En las aceras, como los pasos abiertos.
Regresaba con el tumor en los huesos de la noche,
el atardecer de unas bombillas haciendo fuerza en las sienes. Incuestionables.
Y conseguí meterme en las callejuelas, en las aceras, y me oía el eco en un traqueteo
entre las sombras y las farolas.
Taciturna, como los poemas que se me olvidan escribir.
El anochecer pintaba ecuestre y lascivo.
Soy promiscua, en mis sentimientos, y en el orden de los factores, no alteran el producto 
resultante de mi propia codicia.
Los rotos siempre fueron mayores, nunca cosustanciales como el verbo matar.

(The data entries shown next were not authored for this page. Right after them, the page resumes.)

Lemma low_range bits set :
  (0 <= bits <= tagShift c - setShift c)%Z -> (0 <= set < Z.of_nat (numSets c))%Z ->
  (0 <= low c bits set < 2 ^ (tagShift c - setShift c - bits))%Z.
Proof. intros Hb Hs. rewrite low_mod by done. apply Z.mod_pos_bound. lia. Qed.
End low.

Section common.
Import HapCommon.

Lemma pick_in m p bs :
  (forall b, b ∈ bs -> is_Some (m !! b)) ->
  exists r, pick m p bs = Ok r /\ (forall b, r = Some b -> b ∈ bs).
Proof.
  induction bs as [|b bs IH]; intros Hm; simpl; [by exists None|].
  destruct (Hm b ltac:(set_solver)) as [blk Hb]. rewrite (aget_ok _ _ _ Hb).
  cbn [mbind outcome_bind]. destruct (p blk); [exists (Some b); set_solver|].
  destruct (IH ltac:(set_solver)) as (r & -> & Hr). exists r. set_solver.
Qed.

(** The victim search of both policies stays in the set. *)
Lemma pick_last_ok t addr i s p b :
  tags_wf t -> extractSet (cfg t) addr = Z.of_nat i -> sets t !! i = Some s ->
  in_set_of t addr b ->
  exists d, pick_last t s p b = Ok d /\ in_set_of t addr d.
Proof.
  intros Hwf E Hs Hb. unfold pick_last.
  assert (Hin : forall d, d ∈ rev (take (ways (cfg t)) (blks s)) -> in_set_of t addr d).
  { intros d Hd. assert (d ∈ blks s) as Hd'.
    { apply list_elem_of_In, in_rev, list_elem_of_In in Hd.
      rewrite <- (take_drop (ways (cfg t)) (blks s)). set_solver. }
    apply (in_set_iff _ _ _ _ Hwf Hs) in Hd' as (blk & ? & ?). exists blk. by rewrite E. }
  destruct (pick_in (mem t) p (rev (take (ways (cfg t)) (blks s)))) as (r & -> & Hr).
  { intros d Hd. by eapply in_set_lt, Hin. }
  cbn [mbind outcome_bind]. exists (default b r). split; [done|]. destruct r; simpl; auto.
Qed.
Lemma init_books c masters : cfg_ok c -> books_ok (init_tags c masters).
Proof.
  intros Hc. set (t := init_tags c masters).
  assert (Hcnt : forall p, (forall blk, isValid blk = false -> p blk = false) -> count p (mem t) = 0)
    by (intros p Hp; apply count_none; intros blk Hb; apply Hp; by apply (init_invalid_in c Hc masters)).
  split.
  - intros b blk Hb. by rewrite (init_blk_of c Hc masters b blk Hb).
  - symmetry. by apply Hcnt.
  - intros j v Hv. simpl in Hv. apply lookup_replicate in Hv as [-> _].
    symmetry. apply Hcnt. intros blk Hi. unfold held_by. by rewrite Hi.
  - intros i s Hs. simpl in Hs. apply list_lookup_fmap_Some in Hs as (k & -> & _).
    rewrite Hcnt; [done|]. intros blk Hi. unfold line_in_set. by rewrite Hi.
  - intros i s Hs. simpl in Hs. apply list_lookup_fmap_Some in Hs as (k & -> & _).
    rewrite Hcnt; [done|]. intros blk Hi. unfold line_in_set. by rewrite Hi.
Qed.

Lemma books_balance_witness :
  let env := MkEnv 1000 10 8 512 in
  let pkt := MkPacket ReadResp 512 false (MkRequest 512 4 7 0 0 0) in
  exists t' blk', insertBlock env pkt 1 (init_tags tiny_cfg 8) = Ok t' /\ mem t' !! 1%nat = Some blk' /\
    books_ok (t' <| mem ::= insert 1%nat (blk' <| status := 7 |>) |>).
Proof.
  intros env pkt.
  refine (proj1 (books_balance env 1 (init_blk tiny_cfg 0 1) (init_tags tiny_cfg 8) _ _ _) pkt 7 _ _).
  - apply (init_ok tiny_cfg tiny_cfg_ok); [lia|done].
  - apply (init_books tiny_cfg 8 tiny_cfg_ok).
  - reflexivity.
  - simpl. lia.
  - reflexivity.
Defined.

(** ** The task statistics *)

Definition of_task (k : Z) (blk : CacheBlk) : bool := isValid blk && (task_id blk =? k).
Definition of_age (env : Env) (us ms : Z) (j : nat) (blk : CacheBlk) : bool :=
  bool_decide (age_index us ms (curTick env - tickInserted blk) = j).

Lemma count_snoc p m blk : count p (m ++ [blk]) = count p m + b2Z (p blk).
Proof. induction m as [|x m IH]; simpl; lia. Qed.

(** The vectors of [computeStats] after the blocks of [m]. *)
Record tallied (env : Env) (us ms : Z) (m : list CacheBlk) (occ : list Z) (ages : list (list Z))
    : Prop := {
  ta_len : length occ = Z.to_nat NumTaskId;
  ta_occ : forall k, 0 <= k < NumTaskId -> occ !! Z.to_nat k = Some (count (of_task k) m);
  ta_age : forall k, 0 <= k < NumTaskId -> exists row, ages !! Z.to_nat k = Some row /\
    length row = 5%nat /\ forall j, (j < 5)%nat ->
      row !! j = Some (count (fun blk => of_task k blk && of_age env us ms j blk) m)
}.

Lemma age_index_lt us ms age : (age_index us ms age < 5)%nat.
Proof. unfold age_index. repeat case_match; lia. Qed.

Lemma computeStats_blk_ok env us ms m occ ages blk :
  tallied env us ms m occ ages ->
  (isValid blk = true -> 0 <= task_id blk < NumTaskId /\ tickInserted blk <= curTick env) ->
  exists occ' ages', computeStats_blk env us ms (Ok (occ, ages)) blk = Ok (occ', ages') /\
    tallied env us ms (m ++ [blk]) occ' ages'.
Proof.
  intros [Hl Ho Ha] Hblk. unfold computeStats_blk. cbn [mbind outcome_bind].
  destruct (isValid blk) eqn:Hv.
  2: { exists occ, ages. split; [done|].
       assert (E : forall k, of_task k blk = false) by (intros k; unfold of_task; by rewrite Hv).
       split; [done| |].
       - intros k Hk. rewrite count_snoc, E, Z.add_0_r. by apply Ho.
       - intros k Hk. destruct (Ha k Hk) as (row & Hr & Hn & Hj). exists row. split_and!; [done|done|].
         intros j Hlt. rewrite count_snoc, E, Z.add_0_r. by apply Hj. }
  destruct (Hblk eq_refl) as [Ht Hi]. set (k0 := task_id blk) in *.
  rewrite (proj2 (Z.ltb_lt _ _)) by lia.
  destruct (bump_ok k0 1 occ) as (x & Hx & ->); [rewrite Hl; unfold NumTaskId in *; lia|].
  rewrite Ho in Hx by done. injection Hx as <-. cbn [mbind outcome_bind].
  rewrite (proj2 (Z.leb_le _ _)) by done.
  set (j0 := age_index us ms (curTick env - tickInserted blk)).
  destruct (Ha k0 Ht) as (row & Hr & Hn & Hj). rewrite (aget_ok _ _ _ Hr). cbn [mbind outcome_bind].
  pose proof (age_index_lt us ms (curTick env - tickInserted blk)) as Hj0. fold j0 in Hj0.
  destruct (bump_ok (Z.of_nat j0) 1 row) as (y & Hy & ->); [lia|].
  rewrite Nat2Z.id in *. rewrite Hj in Hy by done. injection Hy as <-. cbn [mbind outcome_bind].
  eexists _, _. split; [done|].
  assert (Et : forall k, of_task k blk = (k0 =? k)) by (intros k; unfold of_task; by rewrite Hv).
  pose proof (lookup_lt_Some _ _ _ Hr) as Hrl. split.
  - by rewrite length_insert.
  - intros k Hk. rewrite count_snoc, Et. destruct (Z.eqb_spec k0 k) as [<-|Hne]; simpl.
    + rewrite list_lookup_insert_eq; [done|]. rewrite Hl. unfold NumTaskId in *. lia.
    + rewrite list_lookup_insert_ne, Z.add_0_r by (unfold NumTaskId in *; lia). by apply Ho.
  - intros k Hk. destruct (decide (k = k0)) as [->|Hne].
    + eexists. split; [by apply list_lookup_insert_eq|]. rewrite length_insert. split; [done|].
      intros j Hlt. rewrite count_snoc, Et, Z.eqb_refl. cbn [andb].
      change (of_age env us ms j blk) with (bool_decide (j0 = j)).
      destruct (decide (j0 = j)) as [<-|Hnj].
      * rewrite bool_decide_true by done. apply list_lookup_insert_eq. lia.
      * rewrite bool_decide_false, Z.add_0_r, list_lookup_insert_ne by done. by apply Hj.
    + destruct (Ha k Hk) as (row' & Hr' & Hn' & Hj'). exists row'.
      rewrite list_lookup_insert_ne by (unfold NumTaskId in *; lia). split_and!; [done|done|].
      intros j Hlt. rewrite count_snoc, Et. destruct (Z.eqb_spec k0 k); [congruence|].
      rewrite Z.add_0_r. by apply Hj'.
Qed.
(* ===== verification/Monitor.v ===== *)
(** The locked-address list of a memory is an exclusive monitor: it maps a
    context to the 16-byte granule of its last load-linked, until a write to
    that granule takes the entry away. *)
From S2P Require Import Prelude MemTypes Blk SetAssoc Memory.

#[local] Open Scope Z_scope.

(** ** The monitor *)

Definition entry (l : LockedAddr) : Z * Z := (la_contextId l, la_addr l).
Definition monitor (m : AbstractMemory) : gmap Z Z := list_to_map (entry <$> lockedAddrList m).
Definition one_each (ls : list LockedAddr) : Prop := NoDup (la_contextId <$> ls).

Lemma entry_keys ls : (entry <$> ls).*1 = la_contextId <$> ls.
Proof. rewrite <- list_fmap_compose. done. Qed.

Lemma monitor_lookup m c g :
  one_each (lockedAddrList m) ->
  monitor m !! c = Some g <-> exists l, l ∈ lockedAddrList m /\ la_contextId l = c /\ la_addr l = g.
Proof.
  intros Hn. unfold monitor. rewrite <- elem_of_list_to_map by (by rewrite entry_keys).
  rewrite list_elem_of_fmap. split.
  - intros (l & [= -> ->] & Hl). eauto.
  - intros (l & Hl & <- & <-). eauto.
Qed.

Lemma redirect_ok r ls :
  one_each ls ->
  match redirect r ls with
  | Some ls' => contextId r ∈ la_contextId <$> ls /\ (la_contextId <$> ls') = (la_contextId <$> ls) /\
      forall l, l ∈ ls' <-> (la_contextId l = contextId r /\ la_addr l = la_mask (paddr r)) \/
                            (l ∈ ls /\ la_contextId l <> contextId r)
  | None => contextId r ∉ la_contextId <$> ls
  end.
Proof.
  induction ls as [|a ls IH]; intros Hn; [by apply not_elem_of_nil|]. cbn [redirect fmap list_fmap] in *.
  apply NoDup_cons in Hn as [Ha Hn]. specialize (IH Hn).
  unfold la_matchesContext. destruct (Z.eqb_spec (la_contextId a) (contextId r)) as [E|E].
  - split; [rewrite <- E; set_solver|]. split; [done|]. intros l. rewrite !elem_of_cons. split.
    + intros [->|Hl]; [by left|]. right. split; [by right|]. rewrite <- E. intros El.
      apply Ha. rewrite <- El. by apply list_elem_of_fmap_2.
    + intros [[E1 E2]|[[->|Hl] Hne]]; [|done|by right]. left. destruct l; simpl in *. congruence.
  - destruct (redirect r ls) as [ls'|]; cbn [fmap option_fmap option_map].
    + destruct IH as (Hin & Ek & Hl). split; [set_solver|]. split; [exact (f_equal (cons (la_contextId a)) Ek)|].
      intros l. rewrite !elem_of_cons, Hl. naive_solver.
    + set_solver.
Qed.

Lemma track_ok p m :
  one_each (lockedAddrList m) ->
  one_each (lockedAddrList (mem_trackLoadLocked p m)) /\
  monitor (mem_trackLoadLocked p m) = <[contextId (pk_req p) := la_mask (paddr (pk_req p))]> (monitor m).
Proof.
  intros Hn. pose proof (redirect_ok (pk_req p) _ Hn) as Hr.
  unfold mem_trackLoadLocked, set_field. cbn [lockedAddrList].
  destruct (redirect (pk_req p) (lockedAddrList m)) as [ls'|] eqn:E.
  - destruct Hr as (Hin & Ek & Hl). assert (Hn' : one_each ls') by (unfold one_each; by rewrite Ek).
    split; [done|]. apply map_eq. intros c. apply option_eq. intros g.
    rewrite monitor_lookup by done. cbn [lockedAddrList].
    rewrite lookup_insert_Some, monitor_lookup by done. setoid_rewrite Hl. split.
    + intros (l & [[E1 E2]|[Hl1 E1]] & <- & <-); [left; by split|right]. split; [congruence|eauto].
    + intros [[<- <-]|(Hne & l & Hl1 & <- & <-)].
      * exists (MkLockedAddr (la_mask (paddr (pk_req p))) (contextId (pk_req p))). naive_solver.
      * exists l. naive_solver.
  - split; [by apply NoDup_cons|]. done.
Qed.

Lemma existsb_lock m c g :
  one_each (lockedAddrList m) ->
  existsb (fun l => (la_addr l =? g) && (la_contextId l =? c)) (lockedAddrList m) =
    bool_decide (monitor m !! c = Some g).
Proof.
  intros Hn. apply eq_true_iff_eq. rewrite existsb_exists, bool_decide_eq_true, monitor_lookup by done.
  setoid_rewrite andb_true_iff. setoid_rewrite Z.eqb_eq. setoid_rewrite list_elem_of_In. naive_solver.
Qed.

Lemma one_each_filter P `{!forall l, Decision (P l)} ls : one_each ls -> one_each (filter P ls).
Proof.
  unfold one_each. induction ls as [|a ls IH]; [done|]. cbn [fmap list_fmap].
  intros [Ha Hn]%NoDup_cons. rewrite filter_cons. case_decide; [|by apply IH].
  cbn [fmap list_fmap]. apply NoDup_cons. split; [|by apply IH].
  intros (l & E & [_ Hl]%list_elem_of_filter)%list_elem_of_fmap. apply Ha. rewrite E.
  by apply list_elem_of_fmap_2.
Qed.

Lemma monitor_filter m g :
  one_each (lockedAddrList m) ->
  monitor (m <| lockedAddrList ::= filter (fun l => la_addr l <> g) |>) =
    filter (fun cg => cg.2 <> g) (monitor m).
Proof.
  intros Hn. apply map_eq. intros c. apply option_eq. intros x.
  rewrite monitor_lookup by (by apply one_each_filter). rewrite map_lookup_filter_Some, monitor_lookup by done.
  unfold set_field. cbn [lockedAddrList snd]. setoid_rewrite list_elem_of_filter. naive_solver.
Qed.

(** ** Property *)

(** C34. The locked-address list of [AbstractMemory] implements an exclusive
    monitor.  With at most one record per context, a load-linked sets the
    granule of its context and keeps the others; a plain store is always
    allowed, a store-conditional exactly when the monitor holds its granule for
    its context, and the answer goes into the request; an allowed store takes
    that granule away from every context and a refused one changes nothing; and
    a swap, though it writes, takes nothing away. *)
Theorem memory_is_exclusive_monitor (p : CPkt) (m : AbstractMemory) :
  one_each (lockedAddrList m) ->
  let c := contextId (pk_req p) in
  let g := la_mask (paddr (pk_req p)) in
  (one_each (lockedAddrList (mem_trackLoadLocked p m)) /\
   monitor (mem_trackLoadLocked p m) = <[c := g]> (monitor m)) /\
  (exists ok p' m', writeOK p m = (ok, p', m') /\
     ok = (if isLLSC (pk_cmd p) then bool_decide (monitor m !! c = Some g) else true) /\
     p' = (if isLLSC (pk_cmd p) then setExtraData (b2Z ok) p else p) /\
     one_each (lockedAddrList m') /\ pmem m' = pmem m /\
     monitor m' = if ok then filter (fun cg => cg.2 <> g) (monitor m) else monitor m) /\
  (forall m' p', mem_swap p m = Ok (m', p') -> monitor m' = monitor m).
Proof.
  intros Hn c g. split; [by apply track_ok|]. split.
  - assert (E : writeOK p m = checkLockedAddrList p m).
    { unfold writeOK. destruct (lockedAddrList m) eqn:El; [|done]. unfold checkLockedAddrList. rewrite El.
      destruct (isLLSC (pk_cmd p)); cbn; [done|]. f_equal. destruct m; simpl in *. by rewrite El. }
    rewrite E. unfold checkLockedAddrList. eexists _, _, _. split; [done|].
    assert (Eok : (if isLLSC (pk_cmd p) then existsb (fun l => (la_addr l =? la_mask (paddr (pk_req p)))
        && la_matchesContext l (pk_req p)) (lockedAddrList m) else true) =
      (if isLLSC (pk_cmd p) then bool_decide (monitor m !! c = Some g) else true))
      by (case_match; [by apply existsb_lock|done]).
    rewrite Eok. split; [done|]. split; [done|].
    clear Eok. generalize (if isLLSC (pk_cmd p) then bool_decide (monitor m !! c = Some g) else true).
    intros [].
    + split; [by apply one_each_filter|]. split; [done|]. by apply monitor_filter.
    + by repeat split.
  - intros m' p' H. unfold mem_swap in H. destruct (pmem m); [|done].
    destruct (swap_data p l _) as [[[p1 b1] o]|]; cbn [mbind outcome_bind] in H; [|done].
    destruct (negb (isInstFetch p1)); [|done].
    destruct (count_master _ _ _); cbn [mbind outcome_bind] in H; [|done]. injection H as <- <-. done.
Qed.

(** Context 1 reserves a granule, context 2 stores to it. *)
Lemma memory_is_exclusive_monitor_witness :
  let z := replicate 2 0 in
  let m := MkMem 0 63 None [MkLockedAddr 16 1] z z z z z z in
  let sc := new_packet StoreCondReq (MkRequest 20 4 1 1 0 0) false in
  exists p' m', writeOK sc m = (true, p', m') /\ monitor m' = filter (fun cg => cg.2 <> 16) (monitor m).
Proof.
  intros z m sc.
  assert (Hn : one_each (lockedAddrList m)) by (apply (bool_decide_eq_true_1 _); reflexivity).
  destruct (proj1 (proj2 (memory_is_exclusive_monitor sc m Hn))) as (ok & p' & m' & E & Eok & _ & _ & _ & Em).
  assert (ok = true) as -> by (rewrite Eok; reflexivity).
  exists p', m'. split; [exact E|exact Em].
Defined.
(* ===== verification/Atomic.v ===== *)
(** The atomic transaction: a top-level cache with any lawful replacement policy
    over any lawful memory answers every processor request the way the memory
    alone would, and keeps its invariants. *)
From S2P Require Import Prelude IntMath MemTypes Blk CacheSet SetAssoc Tags Policy Account.
From S2P Require Import Lines Memory Mshr Cache CacheSide CacheLaws MemLaws View.

#[local] Open Scope Z_scope.

(** ** Requests of a processor *)

Record cpu_request (env : Env) (c : TagConfig) (lo hi : Z) (p : CPkt) : Prop := {
  cr_cmd : pk_cmd p ∈ [ReadReq; WriteReq; LoadLockedReq; StoreCondReq; SwapReq];
  cr_inhibit : memInhibitAsserted p = false;
  cr_secure : pk_secure p = false;
  cr_addr : is_addr (pk_addr p);
  cr_paddr : paddr (pk_req p) = pk_addr p;
  cr_size : 0 < pk_size p;
  cr_line : pk_addr p - blkAlign c (pk_addr p) + pk_size p <= blkSize c;
  cr_range : lo <= blkAlign c (pk_addr p) /\ blkAlign c (pk_addr p) + blkSize c <= hi;
  cr_len : Z.of_nat (length (pk_data p)) = pk_size p;
  cr_master : 0 <= masterId (pk_req p) < maxMasters env;
  cr_fetch : isWrite (pk_cmd p) = true -> isInstFetch p = false;
  cr_swap : pk_cmd p = SwapReq -> pk_size p <= 8 /\
              (isCondSwap p = true -> pk_size p = 8 \/ pk_size p = 4);
  cr_clear : isClearLL p = false
}.

Lemma cpu_cmd env c lo hi p :
  cpu_request env c lo hi p ->
  pk_cmd p = ReadReq \/ pk_cmd p = WriteReq \/ pk_cmd p = LoadLockedReq \/
  pk_cmd p = StoreCondReq \/ pk_cmd p = SwapReq.
Proof. intros [Hc]. set_solver. Qed.
Lemma falru_ok_set order f b x y :
  falru_ok order f -> blks f !! b = Some x -> prev y = prev x -> next y = next x -> inCache y = inCache x ->
  falru_ok order (f <| blks := <[b := y]> (blks f) |>).
Proof.
  intros H Hx Hp Hn Hi. apply falru_ok_blks; [done|apply length_insert|]. intros q z Hz.
  destruct (decide (q = b)) as [->|Hne].
  - exists y. rewrite list_lookup_insert_eq by (by eapply lookup_lt_Some). by simplify_eq.
  - exists z. by rewrite list_lookup_insert_ne.
Qed.

Lemma falru_ok_hash order f m :
  falru_ok order f -> (forall a b, m !! a = Some b -> (b < length (blks f))%nat) ->
  falru_ok order (f <| tagHash := m |>).
Proof. intros [] Hm. by split. Qed.

Lemma falru_ok_stats order f w c r t :
  falru_ok order f ->
  falru_ok order (f <| fa_warmedUp := w |> <| warmupCycle := c |> <| fa_replacements := r |> <| fa_tagsInUse := t |>).
Proof. intros []. by split. Qed.

Lemma last_flags order f b x :
  falru_ok order f -> last order = Some b -> blks f !! b = Some x -> inCache x = 0.
Proof.
  intros H Hl Hx. rewrite last_lookup in Hl. pose proof (fo_unit _ _ H) as Hu.
  apply (flags_at_eq f (pred (length order))); [by apply (fo_flags _ _ H _ _ _ Hl)|]. intros i.
  rewrite Z.testbit_0_l. symmetry. apply bool_decide_eq_false_2. intros [Hi Hk].
  pose proof (cache_blocks_mono f _ _ Hu Hi). rewrite (fo_len _ _ H) in Hk. lia.
Qed.

(** The end of [findVictim]: the counters. *)
Lemma victim_stats order g t b y :
  falru_ok order g -> blks g !! b = Some y ->
  exists f',
    (if isValid (fa_blk y) then Ok (b, g <| fa_replacements ::= Z.succ |>)
     else
       let f := g <| fa_tagsInUse ::= Z.succ |> in
       f ← upd_blk b (fun x => x <| fa_isTouched := true |>) f;
       if negb (fa_warmedUp f) && (fa_warmupBound f <=? fa_tagsInUse f)
       then Ok (b, f <| fa_warmedUp := true |> <| warmupCycle := t |>)
       else Ok (b, f)) = Ok (b, f') /\
    falru_ok order f' /\ fa_blk <$> blks f' = fa_blk <$> blks g /\ fa_blkSize f' = fa_blkSize g /\
    tagHash f' = tagHash g /\
    (if isValid (fa_blk y) then fa_replacements f' = fa_replacements g + 1 /\ fa_tagsInUse f' = fa_tagsInUse g
     else fa_replacements f' = fa_replacements g /\ fa_tagsInUse f' = fa_tagsInUse g + 1).
Proof.
  intros H Hy. destruct (isValid (fa_blk y)).
  { eexists. split; [done|]. split; [destruct H; by split|]. by split_and!. }
  cbv zeta. rewrite (upd_blk_ok _ _ _ y) by done. cbn [mbind outcome_bind].
  set (g2 := _ <| blks := _ |>).
  assert (H2 : falru_ok order g2) by (apply (falru_ok_set order _ b y); [destruct H; by split|done..]).
  assert (E2 : fa_blk <$> blks g2 = fa_blk <$> blks g).
  { unfold g2. cbn. rewrite list_fmap_insert. apply list_insert_id. by rewrite list_lookup_fmap, Hy. }
  destruct (_ && _); (eexists; split; [done|]); (split; [destruct H2; by split|]); by split_and!.
Qed.
(** The packet that left, if the peer took it. *)
Definition trySendTiming (now : Z) (side : PortSide) (accepted : bool) q
    : outcome (PacketQueue A * option (DeferredPacket A)) :=
  assert! deferredPacketReady now q;
  match transmitList q with
  | [] => Err OutOfBounds
  | d :: l =>
      ok ← sendTiming side accepted (sendAsSnoop d);
      let q := q <| waitingOnRetry := negb ok |> in
      if negb (waitingOnRetry q) then Ok (q <| transmitList := l |>, Some d) else Ok (q, None)
  end.

Definition scheduleSend (now time : Z) q : outcome (PacketQueue A) :=
  let nextReady := Z.max (Z.min (deferredPacketReadyTime q) time) (u64 (now + 1)) in
  if negb (nextReady =? MaxTick) then
    match sendEvent q with
    | None => set_event now nextReady q
    | Some w => if nextReady <? w then set_event now nextReady q else Ok q
    end
  else if pq_draining q && bool_decide (transmitList q = []) && bool_decide (sendEvent q = None)
  then Ok (q <| pq_drained := true |> <| pq_draining := false |>)
  else Ok q.

Definition sendDeferredPacket (now : Z) (side : PortSide) (accepted : bool) q
    : outcome (PacketQueue A * option (DeferredPacket A)) :=
  '(q, sent) ← trySendTiming now side accepted q;
  q ← (if negb (waitingOnRetry q) then scheduleSend now MaxTick q else Ok q);
  Ok (q, sent).

(** The event fires: it is no longer scheduled when its body runs. *)
Definition processSendEvent (now : Z) (side : PortSide) (accepted : bool) q
    : outcome (PacketQueue A * option (DeferredPacket A)) :=
  let q := q <| sendEvent := None |> in
  assert! negb (waitingOnRetry q);
  sendDeferredPacket now side accepted q.

Definition retry (now : Z) (side : PortSide) (accepted : bool) q
    : outcome (PacketQueue A * option (DeferredPacket A)) :=
  assert! waitingOnRetry q;
  sendDeferredPacket now side accepted q.

Definition pq_drain q : PacketQueue A * Z :=
  match transmitList q with [] => (q, 0) | _ => (q <| pq_draining := true |>, 1) end.
End queue.

(** ** A queue over time *)

(** The clock, the queue, and what was scheduled and what left so far. *)
Record Timeline (A : Type) := MkTimeline {
  tl_now : Z;
  tl_queue : PacketQueue A;
  scheduled : list (DeferredPacket A);
  sent : list (DeferredPacket A)
}.
Arguments MkTimeline {A}. Arguments tl_now {A}. Arguments tl_queue {A}.
Arguments scheduled {A}. Arguments sent {A}.

Definition Timeline_new {A} (now : Z) : Timeline A := MkTimeline now PacketQueue_new [] [].

(** A slave port queues no snoop responses. *)
Definition fits (side : PortSide) (snoop : bool) : Prop := side = SlaveSide -> snoop = false.

Inductive pq_step {A} (side : PortSide) : relation (Timeline A) :=
| pq_sched now q sch snt pkt when snoop q' :
    schedSendTiming now false pkt when snoop q = Ok q' -> when < MaxTick -> fits side snoop ->
    pq_step side (MkTimeline now q sch snt)
      (MkTimeline now q' (sch ++ [MkDeferred when pkt snoop]) snt)
| pq_event now q sch snt accepted q' o :
    sendEvent q = Some now -> processSendEvent now side accepted q = Ok (q', o) ->
    pq_step side (MkTimeline now q sch snt) (MkTimeline now q' sch (snt ++ option_list o))
| pq_retry now q sch snt accepted q' o :
    waitingOnRetry q = true -> retry now side accepted q = Ok (q', o) ->
    pq_step side (MkTimeline now q sch snt) (MkTimeline now q' sch (snt ++ option_list o))
| pq_drains now q sch snt :
    pq_step side (MkTimeline now q sch snt) (MkTimeline now (pq_drain q).1 sch snt)
| pq_wait now now' q sch snt :
    now <= now' < MaxTick - 1 -> (forall w, sendEvent q = Some w -> now' <= w) ->
    pq_step side (MkTimeline now q sch snt) (MkTimeline now' q sch snt).

Section delivery.
Context {A : Type} (side : PortSide).
Implicit Types (q : PacketQueue A) (d x : DeferredPacket A) (l : list (DeferredPacket A))
  (t : Timeline A).

Abbreviation by_tick := (StronglySorted (fun x y => dp_tick x <= dp_tick y)).

(** When the queue will next be woken up. *)
Definition wake_ok (now : Z) q : Prop :=
  if waitingOnRetry q then
    sendEvent q = None /\ exists x l, transmitList q = x :: l /\ dp_tick x <= now
  else
    match transmitList q with
    | [] => sendEvent q = None
    | x :: _ => exists w, sendEvent q = Some w /\ now <= w /\
                          dp_tick x <= w <= Z.max (dp_tick x) (now + 1)
    end.

Record timeline_ok t : Prop := {
  to_clock : 0 <= tl_now t < MaxTick - 1;
  to_past : Forall (fun d => dp_tick d <= tl_now t) (sent t);
  to_sorted : by_tick (sent t ++ transmitList (tl_queue t));
  to_stable : forall k, filter (fun d => dp_tick d = k) (sent t ++ transmitList (tl_queue t)) =
                        filter (fun d => dp_tick d = k) (scheduled t);
  to_fits : Forall (fun d => dp_tick d < MaxTick /\ fits side (sendAsSnoop d))
              (transmitList (tl_queue t));
  to_wake : wake_ok (tl_now t) (tl_queue t)
}.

Y recorría un escalofrío en la espalda de mi costado,
en las mieles de los recuerdos y las nostalgias,
 me invitaba a no existir, 
a no matar, a no doler, a no amar.
Amar…amar….insensible como las escamas y ¿entonces?dejáme morir al amparo de los páramos,
allí la dama se encuentra solícita para violar los pactos y los modos encantados, los que no se oyen. ¡Qué ensoñación tan inerte, tan vacía!
Tan grosera de haberte visto.
No morir mañana y no despertar, no quiero gambas de champán en mi sillón.